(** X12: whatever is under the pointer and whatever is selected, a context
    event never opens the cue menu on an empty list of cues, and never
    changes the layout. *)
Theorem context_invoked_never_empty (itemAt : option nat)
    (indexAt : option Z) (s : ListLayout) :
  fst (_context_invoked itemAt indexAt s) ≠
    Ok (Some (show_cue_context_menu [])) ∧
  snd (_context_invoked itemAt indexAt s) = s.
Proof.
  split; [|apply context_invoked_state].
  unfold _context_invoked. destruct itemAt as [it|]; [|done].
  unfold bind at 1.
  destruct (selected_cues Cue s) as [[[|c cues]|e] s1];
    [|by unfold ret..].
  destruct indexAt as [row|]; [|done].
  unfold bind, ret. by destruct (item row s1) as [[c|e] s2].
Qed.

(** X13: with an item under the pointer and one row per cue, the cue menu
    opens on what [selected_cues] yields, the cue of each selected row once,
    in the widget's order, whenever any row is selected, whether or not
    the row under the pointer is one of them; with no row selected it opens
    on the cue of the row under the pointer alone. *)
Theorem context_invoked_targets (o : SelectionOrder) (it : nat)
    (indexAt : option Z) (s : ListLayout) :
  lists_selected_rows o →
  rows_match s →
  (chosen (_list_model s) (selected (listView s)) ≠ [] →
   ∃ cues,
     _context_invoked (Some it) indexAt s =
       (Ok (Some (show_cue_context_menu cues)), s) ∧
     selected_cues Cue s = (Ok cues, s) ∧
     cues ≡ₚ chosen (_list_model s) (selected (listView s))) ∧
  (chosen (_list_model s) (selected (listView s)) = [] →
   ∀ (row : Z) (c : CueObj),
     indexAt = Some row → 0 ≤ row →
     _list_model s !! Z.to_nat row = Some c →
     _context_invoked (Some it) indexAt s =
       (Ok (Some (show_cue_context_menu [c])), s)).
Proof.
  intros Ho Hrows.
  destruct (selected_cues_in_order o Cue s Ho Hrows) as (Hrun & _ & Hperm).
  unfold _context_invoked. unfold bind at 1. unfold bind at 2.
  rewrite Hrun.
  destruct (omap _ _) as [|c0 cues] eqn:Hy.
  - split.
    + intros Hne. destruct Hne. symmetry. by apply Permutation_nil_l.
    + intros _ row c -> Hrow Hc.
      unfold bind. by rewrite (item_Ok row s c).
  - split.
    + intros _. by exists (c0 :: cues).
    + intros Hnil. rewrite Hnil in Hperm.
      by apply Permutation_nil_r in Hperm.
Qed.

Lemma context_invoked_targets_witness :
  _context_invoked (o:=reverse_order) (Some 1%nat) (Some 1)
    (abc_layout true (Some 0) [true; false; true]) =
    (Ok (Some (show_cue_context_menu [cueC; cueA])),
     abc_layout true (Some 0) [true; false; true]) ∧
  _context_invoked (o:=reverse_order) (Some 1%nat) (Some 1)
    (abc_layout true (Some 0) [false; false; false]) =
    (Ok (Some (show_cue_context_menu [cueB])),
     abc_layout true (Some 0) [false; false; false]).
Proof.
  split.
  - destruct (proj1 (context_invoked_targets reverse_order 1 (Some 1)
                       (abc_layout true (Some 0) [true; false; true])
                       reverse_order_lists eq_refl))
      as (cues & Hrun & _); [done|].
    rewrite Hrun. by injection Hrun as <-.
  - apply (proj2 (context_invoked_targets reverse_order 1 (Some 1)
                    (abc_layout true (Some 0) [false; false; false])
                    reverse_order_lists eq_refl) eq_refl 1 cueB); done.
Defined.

------------

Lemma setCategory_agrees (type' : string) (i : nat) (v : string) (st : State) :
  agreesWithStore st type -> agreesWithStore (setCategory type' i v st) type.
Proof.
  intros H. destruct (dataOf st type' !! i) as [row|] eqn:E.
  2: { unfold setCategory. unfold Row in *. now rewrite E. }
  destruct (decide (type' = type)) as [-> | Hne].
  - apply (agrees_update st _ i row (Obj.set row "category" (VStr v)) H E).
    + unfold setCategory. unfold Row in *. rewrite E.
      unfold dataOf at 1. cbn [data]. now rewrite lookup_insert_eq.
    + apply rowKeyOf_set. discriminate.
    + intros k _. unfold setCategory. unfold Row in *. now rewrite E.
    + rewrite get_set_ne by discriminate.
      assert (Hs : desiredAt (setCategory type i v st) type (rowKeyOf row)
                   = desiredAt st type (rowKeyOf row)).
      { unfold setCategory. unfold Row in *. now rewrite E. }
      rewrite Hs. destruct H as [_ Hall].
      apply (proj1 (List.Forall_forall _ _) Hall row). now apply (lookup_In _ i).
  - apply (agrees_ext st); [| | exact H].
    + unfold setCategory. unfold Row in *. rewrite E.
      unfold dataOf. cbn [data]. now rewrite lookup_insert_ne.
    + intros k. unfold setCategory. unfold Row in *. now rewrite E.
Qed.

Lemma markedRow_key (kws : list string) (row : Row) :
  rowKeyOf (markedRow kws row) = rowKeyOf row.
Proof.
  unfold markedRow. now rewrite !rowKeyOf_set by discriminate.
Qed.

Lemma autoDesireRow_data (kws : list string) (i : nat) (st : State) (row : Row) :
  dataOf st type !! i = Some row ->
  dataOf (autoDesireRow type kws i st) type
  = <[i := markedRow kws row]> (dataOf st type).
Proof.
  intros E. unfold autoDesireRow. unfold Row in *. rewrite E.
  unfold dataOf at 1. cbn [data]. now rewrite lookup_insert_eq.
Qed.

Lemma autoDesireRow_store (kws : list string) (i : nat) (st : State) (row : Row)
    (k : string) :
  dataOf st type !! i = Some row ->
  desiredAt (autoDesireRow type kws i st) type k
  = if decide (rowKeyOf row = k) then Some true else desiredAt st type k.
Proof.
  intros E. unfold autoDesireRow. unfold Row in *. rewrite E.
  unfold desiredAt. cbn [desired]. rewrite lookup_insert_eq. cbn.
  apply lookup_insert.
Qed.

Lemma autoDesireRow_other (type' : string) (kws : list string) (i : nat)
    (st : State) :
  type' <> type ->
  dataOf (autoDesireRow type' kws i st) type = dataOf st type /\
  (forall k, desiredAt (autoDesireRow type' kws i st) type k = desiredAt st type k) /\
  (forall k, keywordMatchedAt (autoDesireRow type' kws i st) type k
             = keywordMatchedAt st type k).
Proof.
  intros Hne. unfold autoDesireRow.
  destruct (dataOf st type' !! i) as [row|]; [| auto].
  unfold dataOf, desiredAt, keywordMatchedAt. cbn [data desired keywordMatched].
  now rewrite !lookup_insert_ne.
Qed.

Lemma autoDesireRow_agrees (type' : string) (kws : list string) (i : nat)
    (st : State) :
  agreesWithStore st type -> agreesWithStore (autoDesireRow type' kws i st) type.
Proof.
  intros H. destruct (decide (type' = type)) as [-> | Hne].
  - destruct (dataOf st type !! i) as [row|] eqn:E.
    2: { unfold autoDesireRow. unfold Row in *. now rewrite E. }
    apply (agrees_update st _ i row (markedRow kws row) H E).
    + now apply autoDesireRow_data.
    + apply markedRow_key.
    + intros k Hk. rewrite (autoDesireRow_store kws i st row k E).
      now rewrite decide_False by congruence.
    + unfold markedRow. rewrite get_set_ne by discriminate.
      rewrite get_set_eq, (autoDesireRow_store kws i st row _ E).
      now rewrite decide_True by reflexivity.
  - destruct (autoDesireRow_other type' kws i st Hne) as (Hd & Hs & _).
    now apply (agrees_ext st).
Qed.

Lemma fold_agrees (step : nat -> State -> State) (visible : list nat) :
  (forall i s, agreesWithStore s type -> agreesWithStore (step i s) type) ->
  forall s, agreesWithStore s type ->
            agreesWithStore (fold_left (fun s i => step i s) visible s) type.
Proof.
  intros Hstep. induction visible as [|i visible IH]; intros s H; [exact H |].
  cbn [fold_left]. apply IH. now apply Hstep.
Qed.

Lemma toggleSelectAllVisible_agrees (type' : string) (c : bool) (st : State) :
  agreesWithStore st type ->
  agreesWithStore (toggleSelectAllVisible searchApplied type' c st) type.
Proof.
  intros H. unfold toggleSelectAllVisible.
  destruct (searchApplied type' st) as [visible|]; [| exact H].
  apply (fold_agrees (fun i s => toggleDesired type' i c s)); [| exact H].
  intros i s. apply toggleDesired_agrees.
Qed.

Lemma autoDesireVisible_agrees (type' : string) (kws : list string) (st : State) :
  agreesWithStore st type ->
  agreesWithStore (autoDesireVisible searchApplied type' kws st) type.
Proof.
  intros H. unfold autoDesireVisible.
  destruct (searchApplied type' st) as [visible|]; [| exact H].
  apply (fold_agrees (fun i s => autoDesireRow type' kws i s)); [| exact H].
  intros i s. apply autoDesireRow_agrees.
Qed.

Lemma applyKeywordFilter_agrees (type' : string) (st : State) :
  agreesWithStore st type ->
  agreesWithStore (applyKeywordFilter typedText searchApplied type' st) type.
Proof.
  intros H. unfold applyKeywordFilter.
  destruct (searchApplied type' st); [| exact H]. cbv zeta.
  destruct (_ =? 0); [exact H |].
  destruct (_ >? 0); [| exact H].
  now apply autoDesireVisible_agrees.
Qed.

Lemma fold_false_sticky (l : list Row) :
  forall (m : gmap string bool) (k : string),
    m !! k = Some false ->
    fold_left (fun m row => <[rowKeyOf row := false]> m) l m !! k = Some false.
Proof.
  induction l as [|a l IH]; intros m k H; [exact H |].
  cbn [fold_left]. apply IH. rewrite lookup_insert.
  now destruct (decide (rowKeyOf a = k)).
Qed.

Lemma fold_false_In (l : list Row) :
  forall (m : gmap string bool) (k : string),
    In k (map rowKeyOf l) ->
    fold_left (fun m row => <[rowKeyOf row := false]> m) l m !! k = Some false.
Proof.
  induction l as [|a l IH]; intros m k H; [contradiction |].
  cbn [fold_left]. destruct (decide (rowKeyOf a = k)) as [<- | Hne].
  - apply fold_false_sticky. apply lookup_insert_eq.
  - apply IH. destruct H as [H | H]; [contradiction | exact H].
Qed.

------------

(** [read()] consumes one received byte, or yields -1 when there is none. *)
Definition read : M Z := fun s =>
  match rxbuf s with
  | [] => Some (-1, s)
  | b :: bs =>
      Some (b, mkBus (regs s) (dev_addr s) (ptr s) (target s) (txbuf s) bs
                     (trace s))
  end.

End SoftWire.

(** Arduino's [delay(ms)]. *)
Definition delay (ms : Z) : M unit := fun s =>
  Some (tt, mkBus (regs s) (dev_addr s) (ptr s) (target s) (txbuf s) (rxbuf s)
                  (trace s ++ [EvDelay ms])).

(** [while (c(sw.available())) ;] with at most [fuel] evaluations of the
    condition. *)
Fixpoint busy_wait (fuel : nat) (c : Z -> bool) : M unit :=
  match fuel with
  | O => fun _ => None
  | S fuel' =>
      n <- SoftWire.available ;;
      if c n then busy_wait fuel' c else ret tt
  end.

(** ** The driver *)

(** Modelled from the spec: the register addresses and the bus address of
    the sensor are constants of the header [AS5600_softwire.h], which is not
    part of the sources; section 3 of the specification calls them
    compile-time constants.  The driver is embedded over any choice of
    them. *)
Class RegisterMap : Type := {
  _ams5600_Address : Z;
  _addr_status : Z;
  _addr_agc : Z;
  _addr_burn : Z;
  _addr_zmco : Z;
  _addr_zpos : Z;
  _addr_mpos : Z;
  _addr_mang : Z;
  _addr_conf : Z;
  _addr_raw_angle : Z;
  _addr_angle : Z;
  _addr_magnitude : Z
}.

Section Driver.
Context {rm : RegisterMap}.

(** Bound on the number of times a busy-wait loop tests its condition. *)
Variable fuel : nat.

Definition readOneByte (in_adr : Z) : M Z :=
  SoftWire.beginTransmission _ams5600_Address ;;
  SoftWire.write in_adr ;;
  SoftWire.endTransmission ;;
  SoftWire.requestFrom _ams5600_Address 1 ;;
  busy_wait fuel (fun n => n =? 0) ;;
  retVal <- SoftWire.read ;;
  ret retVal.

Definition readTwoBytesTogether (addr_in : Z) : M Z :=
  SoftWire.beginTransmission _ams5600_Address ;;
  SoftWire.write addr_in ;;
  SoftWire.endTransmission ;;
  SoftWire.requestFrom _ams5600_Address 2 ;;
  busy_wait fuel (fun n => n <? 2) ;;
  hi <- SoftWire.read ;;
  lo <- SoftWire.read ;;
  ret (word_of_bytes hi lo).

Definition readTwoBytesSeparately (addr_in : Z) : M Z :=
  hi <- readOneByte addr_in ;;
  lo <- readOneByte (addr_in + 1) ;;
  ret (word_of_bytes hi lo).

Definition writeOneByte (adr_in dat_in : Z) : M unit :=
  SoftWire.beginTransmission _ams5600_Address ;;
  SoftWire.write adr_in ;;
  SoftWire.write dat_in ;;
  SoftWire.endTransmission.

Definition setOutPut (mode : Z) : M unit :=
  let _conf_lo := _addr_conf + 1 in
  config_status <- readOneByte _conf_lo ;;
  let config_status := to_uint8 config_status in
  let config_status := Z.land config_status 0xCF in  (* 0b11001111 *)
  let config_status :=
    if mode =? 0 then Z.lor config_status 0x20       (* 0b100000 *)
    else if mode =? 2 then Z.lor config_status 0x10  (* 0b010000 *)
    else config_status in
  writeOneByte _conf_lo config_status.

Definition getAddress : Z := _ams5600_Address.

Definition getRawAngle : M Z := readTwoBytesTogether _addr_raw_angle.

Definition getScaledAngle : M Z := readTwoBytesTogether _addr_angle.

------------

With "available" as the search string, filter the records and return each line that has it.

Solution to the problem -
(** [while (c(sw.available())) ;] with at most [fuel] evaluations of the
      n <- SoftWire.available ;;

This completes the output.